# WORK REQUEST
Collect all lines from the records below that include the word "process".

Saved entries
----------------

(** [if phases: blocks[name] = phases] *)
Definition add_block (block_name : string) (phases : list string)
    (blocks : list (string * list string)) : list (string * list string) :=
  match phases with
  | [] => blocks
  | _ :: _ => blocks ++ [(block_name, phases)]
  end.

(** [covered_phases]: the union of the blocks built so far. *)
Definition covered (blocks : list (string * list string)) : gset string :=
  foldr (fun b acc => list_to_set (snd b) ∪ acc) ∅ blocks.

(** The order in which a Python process lists the elements of a set of
    strings.  It follows the hashes of the strings, which change from one
    process to the next; all that is known is that every element is listed
    once. *)
Record SetOrder : Type := {
  listing : gset string -> list string;
  listing_perm : forall s, listing s ≡ₚ elements s
}.

(** The order of stdpp's [elements], and its reverse. *)
Definition elements_order : SetOrder :=
  {| listing := elements; listing_perm := fun s => Permutation_refl (elements s) |}.

Definition reversed_order : SetOrder :=
  {| listing := fun s => reverse (elements s);
     listing_perm := fun s => reverse_Permutation (elements s) |}.

(** [list(set(all_phases) - covered_phases)], listed in the order of the
    process. *)
Definition uncovered (order : SetOrder) (all_phases : list string)
    (blocks : list (string * list string)) : list string :=
  listing order ((list_to_set all_phases : gset string) ∖ covered blocks).

Definition all_phase_names (t : ProjectTemplate) : list string :=
  map phase (workflow_phases t).

Definition _define_workflow_blocks (order : SetOrder) (t : ProjectTemplate)
    : list (string * list string) :=
  let all_phases := all_phase_names t in
  let blocks := add_block "planning_no_retry" (select planning_keywords all_phases) [] in
  let blocks := add_block "design" (select design_keywords all_phases) blocks in
  let blocks := add_block "development_testing" (select dev_test_keywords all_phases) blocks in
  let blocks := add_block "security" (select security_keywords all_phases) blocks in
  add_block "misc" (uncovered order all_phases blocks) blocks.

(** The block the specification assigns to a phase: the first category, in
    precedence order, one of whose keywords occurs in the lowered name. *)
Definition first_match (p : string) : string :=
  let l := PyStr.lower p in
  if PyStr.any_in planning_keywords l then "planning_no_retry"
  else if PyStr.any_in design_keywords l then "design"
  else if PyStr.any_in dev_test_keywords l then "development_testing"
  else if PyStr.any_in security_keywords l then "security"
  else "misc".

(** The four keyword blocks, before the catch-all is added. *)
Definition keyword_blocks (all : list string) : list (string * list string) :=
  add_block "security" (select security_keywords all)
    (add_block "development_testing" (select dev_test_keywords all)
       (add_block "design" (select design_keywords all)
          (add_block "planning_no_retry" (select planning_keywords all) []))).

(** Whether a phase matches some keyword category. *)
Definition matches_any (p : string) : bool :=
  let l := PyStr.lower p in
  PyStr.any_in planning_keywords l || PyStr.any_in design_keywords l
  || PyStr.any_in dev_test_keywords l || PyStr.any_in security_keywords l.

(** The membership test of each block, by its name. *)
Definition member_of (block_name p : string) : bool :=
  let l := PyStr.lower p in
  if String.eqb block_name "planning_no_retry" then PyStr.any_in planning_keywords l
  else if String.eqb block_name "design" then PyStr.any_in design_keywords l
  else if String.eqb block_name "development_testing" then PyStr.any_in dev_test_keywords l
  else if String.eqb block_name "security" then PyStr.any_in security_keywords l
  else if String.eqb block_name "misc" then negb (matches_any p)
  else false.

End BlockPlanner.

(* ------------------------------------------------------------------------ *)
(** ** core/template_loader.py: the task compiler *)

Module TemplateLoader.

Inductive LoaderLog : Type :=
| WarnTaskInfoNotFound (phase_name : string)
| ErrRoleNotAvailable (agent_name : string)
| ErrInvalidRole (agent_name : string).

(** [name in available_roles]. *)
Definition is_in (x : string) (l : list string) : bool :=
  existsb (String.eqb x) l.

(** [[AgentRole(dep) for dep in dependencies if dep in available_roles]];
    [None] is the [ValueError] of [AgentRole(dep)], which nothing catches. *)
Fixpoint dependency_roles (available_roles dependencies : list string)
    : option (list AgentRole) :=
  match dependencies with
  | [] => Some []
  | dep :: rest =>
      if is_in dep available_roles then
        match AgentRole_of_value dep, dependency_roles available_roles rest with
        | Some r, Some rs => Some (r :: rs)
        | _, _ => None
        end
      else dependency_roles available_roles rest
  end.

----------------

# PROBLEM SOLUTION
(** The order in which a Python process lists the elements of a set of
    process to the next; all that is known is that every element is listed
    process. *)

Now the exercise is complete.